To progress or regress banded strengthening exercises simply change up the band resistance, for hops you could reduce jumping length, for the intrinsic foot musculature you can try performing them first seated, then in standing then during single-leg stance and so on.
Progressing strengthening exercises that utilize bands should be done every 2 weeks while adding a 4th set at the second week of using the same band (e.g.: in week 1: 3 sets with blue band, week 2: 4 sets with blue band, week 3: 3 sets with purple (=heavier) band...), this has been proven effective (Hall et al., 2015).
Return to play:
Physical and psychological factors will dictate the return to play of an athlete. No concrete guidelines exist to help with the return to play decision after a lateral ankle sprain yet. But some some recommendations of functional tests that should be included in the decision making process exist (Clanton et al., 2012):
- Adequate ankle dorsiflexion (knee-to-wall test)
- Balance and proprioception (SEBT)
- Vertical jump (Sargent jump test)
- Coordination and the ability to perform rapid direction changes (Agility T-Test)
As stress can increase the likelihood of an injury, the psychological state of an athlete should be assessed. Fearful athletes are at higher risk of reinjury. Therefore, appropriate questionnaires such as the Trait Sport Confidence Inventory should be utilized (Clanton et al., 2012).
Key Point: Evaluating the functional and psychological state of an athlete is necessary to make a safe return to play decision!
8 Conclusion
In conclusion, the management of chronic ankle instability (CAI) resulting from lateral ankle sprains is a multifaceted process that requires a comprehensive approach. This article has provided an in-depth exploration of the causes, symptoms, diagnosis, prevention, acute treatment, and rehabilitation of CAI, drawing upon current evidence-based practices.
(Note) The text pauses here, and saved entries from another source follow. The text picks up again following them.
(** ** The cache of a verifier *)

Lemma domain_responds_to_http_state (w : World) (domain : string)
    (self : DomainVerifier) (h : history) :
  ∃ r self' h',
    domain_responds_to_http w domain self h = (Returned r, self', h')
    ∧ retries self' = retries self
    ∧ timeout self' = timeout self
    ∧ (∀ key v, cache self !! key = Some v → cache self' !! key = Some v)
    ∧ (∀ key, key ≠ "http_check:" +:+ domain → cache self' !! key = cache self !! key)
    ∧ (cache_wf self → cache_wf self' ∧ (domain ≠ "" → stored_tuple r)).
Proof.
  destruct (decide (domain = "")) as [->|Hne].
  { exists (false, None, "Empty domain"), self, h. repeat split; try done. }
  destruct (cache self !! ("http_check:" +:+ domain)) as [cached|] eqn:Hlookup.
  - exists cached, self, h. repeat split; try done.
    + unfold domain_responds_to_http.
      destruct (String.eqb_spec domain "") as [|_]; [done |].
      unfold bind, get_state. by rewrite Hlookup.
    + intros _. by apply (H _ _ Hlookup).
  - rewrite (domain_responds_to_http_miss w domain self h Hne Hlookup). cbv zeta.
    set (o := (replay w (retries self) _ h).1).
    assert (Hshape : stored_tuple (probe_result o)).
    { destruct o as [[status server]|]; [right; by eexists _, _ | by left]. }
    eexists _, _, _. split; [reflexivity |].
    split; [done |]. split; [done |]. split; [| split].
    + intros key v Hkey. simpl. rewrite lookup_insert_ne; [done |]. congruence.
    + intros key Hkey. simpl. by rewrite lookup_insert_ne.
    + intros Hwf. split; [| done].
      intros key v. simpl.
      destruct (decide ("http_check:" +:+ domain = key)) as [<-|Hkey].
      * rewrite lookup_insert_eq. by intros [= <-].
      * rewrite lookup_insert_ne by done. apply Hwf.
Qed.
(** X11. Consistency is an invariant of the public methods.  If every
    entry of [layerTree] is the id of a stored layer and every layer's
    [source] parameter the id of a stored source, this is still so after
    any sequence of builder and filter calls, whatever each call returns
    or raises; in particular it holds of every document built from an
    empty one. *)
Theorem sessions_keep_the_document_consistent
    (objects : Objects) (uuid4 : nat -> string)
    (get_source_layer_names : string -> result (list string))
    (load_json_file : string -> result json) (calls : list call) (st : State) :
  consistent (ydoc st) ->
  consistent
    (ydoc (session objects uuid4 get_source_layer_names load_json_file calls st)).
Proof.
  revert st. induction calls as [|c calls IH]; intros st Hst; [done|].
  cbn. apply IH.
  destruct (perform_cases objects uuid4 get_source_layer_names load_json_file c st)
    as [Hstep | (layer_id & r & Hstep)].
  - by apply (builder_step_consistent uuid4 st).
  - by apply (raised_or_stored_consistent layer_id st _ r).
Qed.

Lemma sessions_keep_the_document_consistent_witness :
  consistent
    (ydoc (session Sample.strict_objects Sample.uuid4 Sample.get_source_layer_names
             Sample.load_json_file
             [AddRasterLayer "https://tiles.example/{z}/{x}/{y}.png" "Base" "" (JStr "high");
              AddGeoJSONLayer (Some "towns.json") None "Towns" "circle" "#FF0000"
                (JInt 1) None None None JNull;
              AddFilter "id-|||" "all" "name" "==" (JStr "Oslo");
              ClearFilters "id-"]
             Sample.fresh)).
Proof.
  apply sessions_keep_the_document_consistent.
  split; [constructor | apply map_Forall_empty].
Defined.
Lemma step_lawful (self : Run) :
  (forall X g cur input tr clock,
      lawful azs tr ->
      at_point region account securityGroupId imagePipelineArn azs X g cur input tr ->
      lawful azs (fst (fst (self X g cur input tr clock)))) ->
  forall X g cur input tr clock,
    lawful azs tr ->
    at_point region account securityGroupId imagePipelineArn azs X g cur input tr ->
    lawful azs (fst (fst (step self E X g cur input tr clock))).
Proof.
  intros Hself X g cur input tr clock HS HI.
  unfold step. destruct (expired (deadline X) clock); [exact HS|].
  destruct (find_state cur g) as [s|] eqn:F; [|exact HS].
  apply find_state_In in F.
  destruct HI as [X cur input tr H0 H1 H2 H3|X cur input tr HX|X cur input tr
                 |X cur input tr H1|X cur input tr HX|X cur input tr HX
                 |X cur input tr Hin|X cur z tr Hz|X cur input tr
                 |X cur input tr H1 H2].
  7: { (* Failover *)
       states_of F.
       - cbn. apply Hself; [lawfully HS|]. constructor. reflexivity.
       - rewrite (Hin eq_refl). cbn. fanning HS.
         + apply Forall_map, Forall_map, Forall_forall. intros z Hz tr' c' HS'.
           apply Hself; [exact HS'|]. apply in_failover_item. exact Hz.
         + exact Hj.
         + apply Hself; [exact Hj|]. constructor. discriminate.
         + exact Hj.
       - cbn. lawfully HS. }
  7: { (* the item of Failover *)
       states_of F. cbn -[task_output]. crunch; lawfully HS;
         (split; [intros H; discriminate H|]);
         (split; [intros H; discriminate H|]);
         (split; [|intros H; discriminate H]);
         intros _; exists z; (split; [exact Hz|left; reflexivity]). }
  7: { (* Fallback *)
       states_of F.
       - cbn -[at_path task_output]. crunch;
           (apply Hself; [lawfully HS|apply in_fallback]).
       - cbn -[at_path task_output].
         destruct (match at_path input [] with
                   | Some eff => at_path eff [Key "NatInstances"; Key "Reservations"]
                   | None => None
                   end) as [[| | | |items|]|];
           try (cbn [fst]; lawfully HS).
         fanning HS.
         + apply Forall_map, Forall_forall. intros item _ tr' c' HS'.
           apply Hself; [exact HS'|]. apply in_fallback_item; discriminate.
         + exact Hj.
         + apply Hself; [exact Hj|apply in_fallback].
         + exact Hj.
       - cbn. lawfully HS. }
  7: { (* the item of Fallback *)
       states_of F.
       - cbn -[at_path].
         destruct (at_path input [Key "Instances"; Idx 0; Key "InstanceId"]) as [i|];
           [|lawfully HS].
         destruct (at_path input [Key "Instances"; Idx 0; Key "SubnetId"]) as [sn|];
           [|lawfully HS].
         apply Hself; [lawfully HS|].
         apply in_fallback_item; [|discriminate]. intros _. exists i, sn. reflexivity.
       - destruct (H1 eq_refl) as (i & sn & ->). cbn -[filter].
         unfold at_path. cbn -[filter].
         rewrite filter_zones with (s := sn) by reflexivity.
         apply Hself; [lawfully HS|].
         apply in_fallback_item; [discriminate|]. intros _.
         exists i, (filter (in_subnet sn) azs). split; [reflexivity|].
         intros z Hz. apply filter_In in Hz. tauto.
       - destruct (H2 eq_refl) as (i & zs & -> & Hzs).
         destruct zs as [|z zs]; cbn; [lawfully HS|].
         crunch; lawfully HS;
           (split; [intros H; discriminate H|]);
           (split; [intros H; discriminate H|]);
           (split; [|intros H; discriminate H]);
           intros _; exists z; (split; [apply Hzs; left; reflexivity|]);
           right; exists i; reflexivity. }
  2: { (* ReplaceInstance *)
       states_of F.
       all: cbn -[at_path task_output fan_out].
       all: try (starting self Hself HS;
                 [split; intros Hq; discriminate Hq|point|..]).
       all: try (fanning HS;
                 [apply Forall_cons; [|apply Forall_cons; [|apply Forall_nil]];
                  intros tr' c' HS'; (apply Hself; [exact HS'|point])| | |]).
       all: crunch.
       all: onward Hself HS. }
  2: { (* the branch that terminates *)
       states_of F.
       all: cbn -[at_path task_output fan_out].
       all: try (destruct (match at_path input [] with
                   | Some eff => at_path eff [Key "NatInstances"; Key "Reservations"]
                   | None => None
                   end) as [[| | | |items|]|]).
       all: try (fanning HS;
                 [apply Forall_map, Forall_forall; intros item _ tr' c' HS';
                  apply Hself; [exact HS'|point]| | |]).
       all: crunch.
       all: onward Hself HS. }
  2: { (* an instance to terminate *)
       states_of F.
       - cbn -[at_path task_output fan_out].
         destruct (at_path input [Key "Instances"; Idx 0; Key "InstanceId"])
           as [i|] eqn:Hi; [|lawfully HS].
         change (AwsSdk _ _ _) with (unprotect i).
         destruct (provider E _ (unprotect i)) as [raw|e c] eqn:P1; [|lawfully HS].
         destruct (task_output _ _ _ _ _ _) as [out|] eqn:Hout; [|lawfully HS].
         apply Hself; [lawfully HS|]. apply in_terminate_item. intros _.
         exists i, (tr ++ [StateEntered clock "DisableTerminationProtectionTask"]),
           clock, "DisableTerminationProtectionTask", raw.
         split; [|reflexivity].
         unfold task_output in Hout. cbn in Hout.
         destruct input as [| | | | |o]; try discriminate Hout.
         injection Hout as <-. unfold first_id. rewrite first_id_kept. exact Hi.
       - destruct (H1 eq_refl) as (i & pre & t & s & raw & Hi & ->).
         unfold first_id in Hi. cbn -[at_path task_output fan_out]. rewrite Hi.
         change (AwsSdk _ _ _) with (terminate i).
         assert (Hc : call_allowed azs
                        ((pre ++ [TaskCalled t s (unprotect i) (Ok raw)])
                           ++ [StateEntered clock "TerminateOldInstanceTask"])
                        (terminate i)).
         { split; [|split; [|split]; intros Hq; discriminate Hq].
           intros _. exists i, pre, t, s, raw, clock, "TerminateOldInstanceTask".
           split; [reflexivity|]. rewrite <- app_assoc. reflexivity. }
         crunch; (apply lawful_called; [lawfully HS|exact Hc]). }
  2: { (* the branch that creates *)
       states_of F.
       all: cbn -[at_path task_output fan_out].
       all: try (destruct (match at_path input [] with
                   | Some eff => at_path eff [Key "azConfigurations"]
                   | None => None
                   end) as [[| | | |items|]|]).
       all: try (fanning HS;
                 [apply Forall_map, Forall_forall; intros item _ tr' c' HS';
                  apply Hself; [exact HS'|point]| | |]).
       all: crunch.
       all: onward Hself HS. }
  2: { (* an instance to create *)
       states_of F.
       2: { (* RunNatInstanceTask *)
            cbn -[task_output fan_out]. crunch.
            all: try (onward Hself HS).
            all: (split; [intros Hq; discriminate Hq|]);
                 (split; [intros _; rewrite HX; reflexivity
                         |split; intros Hq; discriminate Hq]). }
       all: cbn -[at_path task_output fan_out].
       all: crunch.
       all: onward Hself HS. }
  (* Maintenance *)
  states_of F.
  1, 2: specialize (H0 ltac:(auto));
        cbn -[at_path task_output fan_out]; crunch;
        first [lawfully HS
              |apply Hself;
               [lawfully HS
               |apply in_maintenance;
                [intros _; rewrite !builds_app, H0; reflexivity|elsewhere..]]].
  1: { (* TriggerImagePipelineTask *)
       specialize (H0 ltac:(auto)).
       cbn -[at_path task_output fan_out]. crunch.
       all: first [lawfully HS|apply Hself; [lawfully HS|point]].
       all: (split; [intros Hq; discriminate Hq|]);
            (split; [intros Hq; discriminate Hq|]);
            (split; [intros Hq; discriminate Hq|]);
            intros _; rewrite builds_app, H0; reflexivity. }
  2: { (* GetImagePipelineStatusTask *)
       cbn -[at_path task_output fan_out].
       match goal with
       | |- context [provider E ?h ?c] =>
           destruct (provider E h c) as [raw|e c0] eqn:P; cbv beta iota
       end.
       2: { onward Hself HS. }
       destruct (task_output _ _ _ _ _ _) as [out|] eqn:Hout; [|onward Hself HS].
       apply Hself; [lawfully HS|].
       apply in_maintenance; elsewhere.
       eexists _, _, _, _, raw. split; [reflexivity|]. split; [reflexivity|].
       unfold task_output in Hout. cbn -[at_path] in Hout. unfold pipeline_status.
       destruct (at_path raw _) as [v|]; [|discriminate Hout].
       injection Hout as <-. reflexivity. }
  2: { (* Finished? *)
       destruct (H1 eq_refl) as (pre & t & s & c & raw & -> & Hact & Hst).
       cbn -[at_path]. rewrite Hst.
       destruct (pipeline_status raw) as [[| | |v| |]|] eqn:Hraw.
       1-3, 5-7: first [lawfully HS|apply Hself; [lawfully HS|point]].
       destruct (String.eqb v "FAILED"); [onward Hself HS|].
       destruct (String.eqb_spec v "AVAILABLE") as [->|_]; cbn [negb];
         [|onward Hself HS].
       apply Hself; [lawfully HS|].
       apply in_maintenance; elsewhere.
       exists pre, t, s, c, raw, clock, "Finished?".
       split; [rewrite <- app_assoc; reflexivity|]. split; assumption. }
  3: { (* TriggerReplaceInstances *)
       destruct (H2 eq_refl) as (pre & t & s & poll & raw & t2 & s2 & -> & Hact & Hst).
       cbn -[at_path task_output fan_out].
       starting self Hself HS;
         [split; intros Hq; [|discriminate Hq];
          exists pre, t, s, poll, raw, t2, s2, clock, "TriggerReplaceInstances";
          split; [rewrite <- app_assoc; reflexivity|split; assumption]
         |point|..].
       all: crunch.
       all: try (onward Hself HS).
       apply in_maintenance; elsewhere.
       eexists _, _, _. reflexivity. }
  3: { (* TriggerFallback *)
       destruct (H3 eq_refl) as (pre & t & done & ->).
       cbn -[at_path task_output fan_out].
       starting self Hself HS;
         [split; intros Hq; [discriminate Hq|];
          exists pre, t, done, clock, "TriggerFallback";
          rewrite <- app_assoc; reflexivity
         |point|..].
       all: crunch.
       all: onward Hself HS. }
  all: cbn -[at_path task_output fan_out].
  all: crunch.
  all: onward Hself HS.
Qed.
Lemma workflow_lawful (fuel : nat) (m : StateMachine) (input : json) (clock : nat) :
  In m (workflows region account securityGroupId imagePipelineArn azs) ->
  lawful azs (fst (fst (start_execution fuel E m input [] clock))).
Proof.
  intros Hm. unfold start_execution.
  match goal with
  | |- context [exec fuel E ?X ?g ?cur input ?tr clock] =>
      assert (H : lawful azs (fst (fst (exec fuel E X g cur input tr clock))));
      [apply (exec_rule E (lawful azs)
                (at_point region account securityGroupId imagePipelineArn azs)
                step_lawful);
       [apply lawful_first|]
      |destruct (exec fuel E X g cur input tr clock) as [[tr1 clock1] [out|e c| | |rt]];
       cbn [fst snd] in H |- *; lawfully H]
  end.
  destruct Hm as [<-|[<-|[<-|[<-|[]]]]]; try point.
  apply in_maintenance; [intros _; reflexivity|elsewhere..].
Qed.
Early intervention and appropriate rehabilitation are crucial to prevent the development of chronic instability and associated complications.
Thorough diagnosis using specific tests to identify deficits, implementation of preventive measures such as external support and targeted training programs, and a holistic rehabilitation approach that addresses both physical and psychological aspects of recovery.
Overall, a tailored approach that considers individual patient characteristics, deficits, and goals is essential for successful management of CAI.